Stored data
-=-=-
Definition optionalAuthMiddleware (authHeader : option string) (now : Z)
    (db : HybridAuthController.Database)
  : Result * HybridAuthController.Database :=
  match bearer authHeader with
  | None => (Continue None, db)
  | Some token =>
      if falsyString token then (Continue None, db)
      else
        match TokenService.verifyAccessToken env token now with
        | None => (Continue None, db)
        | Some decoded =>
            match findById (TokenService.userId decoded) db with
            | (Some (Some (hex, user)), db') =>
                if HybridAuthController.isActive user
                then (Continue (Some (attach hex user)), db')
                else (Continue None, db')
            | (_, db') => (Continue None, db')
            end
        end
  end.

End WithLibrary.

End AuthFastify.

(* ===================================================================== *)
(** ** The authentication controller: login, refresh and logout *)
(* ===================================================================== *)

Module AuthControllerFastify.
Import Js Jwt Mongoose.

(** What the controller reads of a request. *)
Record Request := {
  userAgentHeader : option string;
  ip : option string;
  remoteAddress : option string;
  refreshTokenCookie : option string
}.

(** The cookie [refreshToken] as [setAuthResponse] sets it. *)
Record Cookie := {
  value : string;
  httpOnly : bool;
  secure : bool;
  sameSite : string;
  maxAge : Z;
  path : string
}.

(** An answer: its status, [success], and [message] or [accessToken];
    [clearsCookie] when the cookie [refreshToken] is cleared with it. *)
Record Reply := {
  status : Z;
  success : bool;
  message : option string;
  accessToken : option string;
  clearsCookie : bool
}.

Definition getDeviceInfo (request : Request) : TokenService.SessionData :=
  let userAgent := orElse (userAgentHeader request) "Unknown" in
  let ipAddress :=
    removeFirst "::ffff:"
      (orElse (ip request) (orElse (remoteAddress request) "unknown")) in
  let deviceInfo :=
    if includes "Mobile" userAgent then "Mobile Device"
    else if includes "Chrome" userAgent then "Chrome Browser"
    else if includes "Firefox" userAgent then "Firefox Browser"
    else if includes "Safari" userAgent then "Safari Browser"
    else "Unknown Device" in
  {| TokenService.deviceInfo := deviceInfo;
     TokenService.ipAddress := ipAddress;
     TokenService.userAgent := Some userAgent |}.

Section WithLibrary.
Context {jwt : Library}.
Variable env : gmap string string.

(** [setAuthResponse]: the access token and the cookie; the [user] it is
    given is handed back as it is.  An exception of the service is not
    caught here. *)
Definition setAuthResponse (request : Request) (userId : string) (now : Z)
    (sessions : list Document)
  : TokenService.Outcome (string * Cookie) * list Document :=
  match TokenService.generateAccessToken env userId None now with
  | TokenService.Throws c => (TokenService.Throws c, sessions)
  | TokenService.Return accessToken =>
      match TokenService.generateRefreshToken env userId now with
      | TokenService.Throws c => (TokenService.Throws c, sessions)
      | TokenService.Return refreshToken =>
          match TokenService.createSession userId refreshToken
                  (getDeviceInfo request) now sessions with
          | (TokenService.Throws c, sessions') => (TokenService.Throws c, sessions')
          | (TokenService.Return _, sessions') =>
              (TokenService.Return
                 (accessToken,
                  {| value := refreshToken;
                     httpOnly := true;
                     secure := bool_decide (env !! "NODE_ENV" = Some "production");
                     sameSite := "strict";
                     maxAge := 7 * 24 * 60 * 60 * 1000;
                     path := "/" |}), sessions')
          end
      end
  end.

Definition refreshToken (request : Request) (now : Z) (sessions : list Document)
  : Reply * list Document :=
  let refused m s :=
    ({| status := 401; success := false; message := Some m;
        accessToken := None; clearsCookie := false |}, s) in
  match refreshTokenCookie request with
  | None => refused "No refresh token provided" sessions
  | Some refreshToken =>
      if falsyString refreshToken then refused "No refresh token provided" sessions
      else
        match TokenService.validateSession env refreshToken now sessions with
        | (None, sessions') => refused "Invalid or expired refresh token" sessions'
        | (Some userId, sessions') =>
            match TokenService.generateAccessToken env userId None now with
            | TokenService.Return accessToken =>
                ({| status := 200; success := true; message := None;
                    accessToken := Some accessToken; clearsCookie := false |},
                 sessions')
            | TokenService.Throws _ =>
                ({| status := 500; success := false;
                    message := Some "Server error during token refresh";
                    accessToken := None; clearsCookie := false |}, sessions')
            end
        end
  end.

End WithLibrary.

Definition logout (request : Request) (now : Z) (sessions : list Document)
  : Reply * list Document :=
  let done s :=
    ({| status := 200; success := true; message := Some "Logout successful";
        accessToken := None; clearsCookie := true |}, s) in
  match refreshTokenCookie request with
  | None => done sessions
  | Some refreshToken =>
      if falsyString refreshToken then done sessions
      else
        match TokenService.revokeSession refreshToken now sessions with
        | (TokenService.Return _, sessions') => done sessions'
        | (TokenService.Throws _, sessions') =>
            ({| status := 500; success := false;
                message := Some "Server error during logout";
                accessToken := None; clearsCookie := false |}, sessions')
        end
  end.

End AuthControllerFastify.

(* ===================================================================== *)
(** ** Notions used in the statements, and example data *)
(* ===================================================================== *)

Import TokenService.

Section Notions.
Import Js Jwt Mongoose Session.

Definition isNot (c : ascii) : ascii -> bool := fun x => negb (Ascii.eqb x c).

Definition isTokenChar (c : ascii) : bool := isBase64url c || Ascii.eqb c ".".

(** A word equal to [Bearer] up to letter case, then white space, at
    least one character of it: what the pattern removes. *)
Definition isBearerPrefix (p : string) : bool :=
  match matchLiteralI "Bearer" p with
  | Some (String c ws) => isSpace c && allChars isSpace ws
  | _ => false
  end.

Definition startsWithSpace (t : string) : bool :=
  match t with
  | String c _ => isSpace c
  | EmptyString => false
  end.

(** The filters and the update of the service, after casting. *)
Definition byHash (h : string) : list (string * Test) :=
  [("refreshTokenHash", IsValue (VString h))].

Definition usable (h : string) (now : Z) : list (string * Test) :=
  [ ("refreshTokenHash", IsValue (VString h));
    ("isActive", IsValue (VBoolean true));
    ("expiresAt", After now) ].

Definition activeOf (u : string) : list (string * Test) :=
  [("userId", IsValue (VObjectId u)); ("isActive", IsValue (VBoolean true))].

(** What reaches the database of [{isActive: false, revokedAt: now}]:
    the schema has no [revokedAt], and [updatedAt] is added. *)
Definition deactivation (now : Z) : list (string * Value) :=
  [("isActive", VBoolean false); ("updatedAt", VDate now)].

Definition deactivate (now : Z) (d : Document) : Document :=
  <["updatedAt" := VDate now]> (<["isActive" := VBoolean false]> d).

(** The record [createSession] writes, for the principal [h] (an
    ObjectId), the digest [hsh], the metadata [sd] and the instant [now]. *)
Definition sessionDocument (h hsh : string) (sd : SessionData) (now : Z)
  : Document :=
  <["updatedAt" := VDate now]>
  (<["createdAt" := VDate now]>
  (<["isActive" := VBoolean true]>
  (<["lastUsed" := VDate now]>
  (<["expiresAt" := VDate (now + SEVEN_DAYS)]>
  (match userAgent sd with
   | Some ua => <["userAgent" := VString ua]>
   | None => fun d => d
   end
  (<["ipAddress" := VString (ipAddress sd)]>
  (<["deviceInfo" := VString (deviceInfo sd)]>
  (<["refreshTokenHash" := VString hsh]>
  (<["userId" := VObjectId h]> ∅))))))))).

(** The collections the service makes of the empty one. *)
Inductive Reachable : list Document -> Prop :=
| reach_empty : Reachable []
| reach_createSession u R sd now s :
    Reachable s -> Reachable (snd (createSession u R sd now s))
| reach_validateSession (jwt : Library) env R now s :
    Reachable s -> Reachable (snd (validateSession env R now s))
| reach_revokeSession R now s :
    Reachable s -> Reachable (snd (revokeSession R now s))
| reach_revokeAllUserSessions u now s :
    Reachable s -> Reachable (snd (revokeAllUserSessions u now s))
| reach_cleanupExpiredSessions now s :
    Reachable s -> Reachable (snd (cleanupExpiredSessions now s))
| reach_generateTokenPair (jwt : Library) env u sd now s :
    Reachable s -> Reachable (snd (generateTokenPair env u sd now s))
| reach_refreshAccessToken (jwt : Library) env R now s :
    Reachable s -> Reachable (snd (refreshAccessToken env R now s)).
-=-=-
**EXERCISE:**
Write out exactly the lines above from the line with "None => refused" through the line with "sessions') => done sessions'", both of them included, and leave out all other lines.

**RESPONSE:**
  | None => refused "No refresh token provided" sessions
  | Some refreshToken =>
      if falsyString refreshToken then refused "No refresh token provided" sessions
      else
        match TokenService.validateSession env refreshToken now sessions with
        | (None, sessions') => refused "Invalid or expired refresh token" sessions'
        | (Some userId, sessions') =>
            match TokenService.generateAccessToken env userId None now with
            | TokenService.Return accessToken =>
                ({| status := 200; success := true; message := None;
                    accessToken := Some accessToken; clearsCookie := false |},
                 sessions')
            | TokenService.Throws _ =>
                ({| status := 500; success := false;
                    message := Some "Server error during token refresh";
                    accessToken := None; clearsCookie := false |}, sessions')
            end
        end
  end.

End WithLibrary.

Definition logout (request : Request) (now : Z) (sessions : list Document)
  : Reply * list Document :=
  let done s :=
    ({| status := 200; success := true; message := Some "Logout successful";
        accessToken := None; clearsCookie := true |}, s) in
  match refreshTokenCookie request with
  | None => done sessions
  | Some refreshToken =>
      if falsyString refreshToken then done sessions
      else
        match TokenService.revokeSession refreshToken now sessions with
        | (TokenService.Return _, sessions') => done sessions'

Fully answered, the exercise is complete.